Molecular Cloning and Sequencing of the cDNA for Rat Mesenteric Arterial Bed Elastase-2, an Angiotensin II–Forming Enzyme

Abstract

Summary:

A 28.5-kD protein expressed in rat mesenteric arterial bed (MAB) perfusate with angiotensin II–forming ability was previously characterized. This protein, a member of the elastase-2 family of enzymes, seems to be the only representative of this family of proteases to be secreted outside the digestive tract and implicated in the generation of angiotensin II. The cloning and sequencing of the cDNA for the rat MAB elastase-2 by using reverse transcription polymerase chain reaction are reported. The sequence of this cDNA was found to be identical to the sequence of the rat pancreatic elastase-2; the cDNA is 909 nucleotides in length plus a poly (A) tail and encodes a preproenzyme of 271 amino acids.

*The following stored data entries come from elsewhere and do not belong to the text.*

(** C6: a patch that sets categories and no acls is checked with
    [ValidateCategories] against the stored principal before
    [es.patchUser] is reached.  When the check fails, both handlers answer
    400 with the check's own message, the store is left as it was, and
    nothing depends on what [es.patchUser] would do. *)
Theorem categories_patch_validated_first (w : http.ResponseWriter) (r : http.Request)
    (st : users.store) (body : list Byte.byte) (userBody : user.User)
    (patch : gmap string users.patchValue) (categories : list category.Category)
    (reqUser : user.User) (err : users.error) :
  http.ReqBody r = Some body ->
  users.json_Unmarshal_User body = Some userBody ->
  users.GetPatch userBody = users.Val patch ->
  patch !! "acls" = None ->
  patch !! "categories" = Some (users.PCategories categories) ->
  users.ValidateCategories reqUser categories = Some err ->
  http.wroteHeader w = false ->
  (users.es_getUser st (users.basicAuthUsername r) = users.Val reqUser ->
   users.patchUser w r st = (util.WriteBackError w err http.StatusBadRequest, st)
   /\ http.Code (users.patchUser w r st).1 = 400)
  /\ (forall username,
        http.Vars r !! "username" = Some username ->
        users.es_getUser st username = users.Val reqUser ->
        users.patchUserWithUsername w r st
          = (util.WriteBackError w err http.StatusBadRequest, st)
        /\ http.Code (users.patchUserWithUsername w r st).1 = 400).
Proof.
  intros Hbody Hjson Hpatch Hacls Hcats Hinvalid Hw. split.
  - intros Hget.
    assert (Hrun : users.patchUser w r st
                   = (util.WriteBackError w err http.StatusBadRequest, st)).
    { unfold users.patchUser.
      rewrite Hbody, Hjson, Hpatch, Hacls, Hcats, Hget, Hinvalid. reflexivity. }
    split; [exact Hrun|]. rewrite Hrun. apply Code_WriteBackError. exact Hw.
  - intros username Hvars Hget.
    assert (Hrun : users.patchUserWithUsername w r st
                   = (util.WriteBackError w err http.StatusBadRequest, st)).
    { unfold users.patchUserWithUsername.
      rewrite Hvars, Hbody, Hjson, Hpatch, Hacls, Hcats, Hget, Hinvalid. reflexivity. }
    split; [exact Hrun|]. rewrite Hrun. apply Code_WriteBackError. exact Hw.
Qed.

End patch_properties.

Lemma categories_patch_validated_first_witness :
  (users.patchUser (H := scenario.backend) http.freshWriter scenario.davePatch
     scenario.principals
   = (util.WriteBackError http.freshWriter
        "user does not have the acl for category 'user'" 400, scenario.principals)
   /\ http.Code (users.patchUser (H := scenario.backend) http.freshWriter
                   scenario.davePatch scenario.principals).1 = 400)
  /\ (users.patchUserWithUsername (H := scenario.backend) http.freshWriter
        scenario.davePatchByName scenario.principals
      = (util.WriteBackError http.freshWriter
           "user does not have the acl for category 'user'" 400, scenario.principals)
      /\ http.Code (users.patchUserWithUsername (H := scenario.backend) http.freshWriter
                      scenario.davePatchByName scenario.principals).1 = 400).
Proof.
  split.
  - exact (proj1 (categories_patch_validated_first (H := scenario.backend)
                    http.freshWriter scenario.davePatch scenario.principals
                    _ _ _ ["user"] scenario.dave _
                    eq_refl eq_refl eq_refl eq_refl eq_refl eq_refl eq_refl) eq_refl).
  - exact (proj2 (categories_patch_validated_first (H := scenario.backend)
                    http.freshWriter scenario.davePatchByName scenario.principals
                    _ _ _ ["user"] scenario.dave _
                    eq_refl eq_refl eq_refl eq_refl eq_refl eq_refl eq_refl)
             "dave" eq_refl eq_refl).
Defined.

(** * Further properties of the analytics middleware *)

(** X1: when the context carries no acl, or a value that is not a pointer
    to an [acl.ACL], [Recorder] answers 500 with the internal-error message
    on the client's writer; the downstream handler is not run and no task is
    started, whatever the search headers are. *)
Theorem Recorder_without_acl_is_500 (uuid : string) (h : http.HandlerFunc)
    (w : http.ResponseWriter) (r : http.Request) :
  (forall p, context.Value (http.ctx r) context.aclCtxKey <> Some (context.AnyACLPtr p)) ->
  http.wroteHeader w = false ->
  analytics.Recorder uuid h w r
    = Ok (util.WriteBackMessage w "Internal server error" 500, [])
  /\ statusOf (analytics.Recorder uuid h w r) = 500.
Proof.
  intros Hno Hw.
  assert (Hrun : analytics.Recorder uuid h w r
                 = Ok (util.WriteBackMessage w "Internal server error" 500, [])).
  { unfold analytics.Recorder.
    destruct (context.Value (http.ctx r) context.aclCtxKey) as [[p| | | |]|] eqn:Hv;
      try reflexivity.
    destruct (Hno p). reflexivity. }
  split; [exact Hrun|]. rewrite Hrun. unfold statusOf.
  apply Code_WriteBackMessage. exact Hw.
Qed.

Lemma Recorder_without_acl_is_500_witness :
  analytics.Recorder "6ba7b811-9dad-11d1-80b4-00c04fd430c8" scenario.upstream
    http.freshWriter
    (scenario.request "GET" "/myidx/_search" [("X-Search-Query", ["shoes"])]
       (context.WithValue context.Background context.aclCtxKey (context.AnyString "search")))
  = Ok (util.WriteBackMessage http.freshWriter "Internal server error" 500, [])
  /\ statusOf
       (analytics.Recorder "6ba7b811-9dad-11d1-80b4-00c04fd430c8" scenario.upstream
          http.freshWriter
          (scenario.request "GET" "/myidx/_search" [("X-Search-Query", ["shoes"])]
             (context.WithValue context.Background context.aclCtxKey
                (context.AnyString "search"))))
     = 500.
Proof.
  exact (Recorder_without_acl_is_500 "6ba7b811-9dad-11d1-80b4-00c04fd430c8"
           scenario.upstream http.freshWriter
           (scenario.request "GET" "/myidx/_search" [("X-Search-Query", ["shoes"])]
              (context.WithValue context.Background context.aclCtxKey
                 (context.AnyString "search")))
           ltac:(intros p Hp; discriminate Hp) eq_refl).
Defined.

Analysis of the putative amino acids in the extended angiotensin I binding site of the rat MAB elastase-2 reveals features that could explain the dipeptidyl carboxypeptidase-like activity required for efficient conversion of angiotensin I to angiotensin II. Additionally, the sequence reveals structural features that could contribute to the lack of activity of this enzyme toward angiotensin II. Rat MAB elastase-2 was expressed in mesenteric arteries and lung but not in aorta. These results may also indicate that rat MAB elastase-2 is expressed in resistance vessels but not in conduit vessels.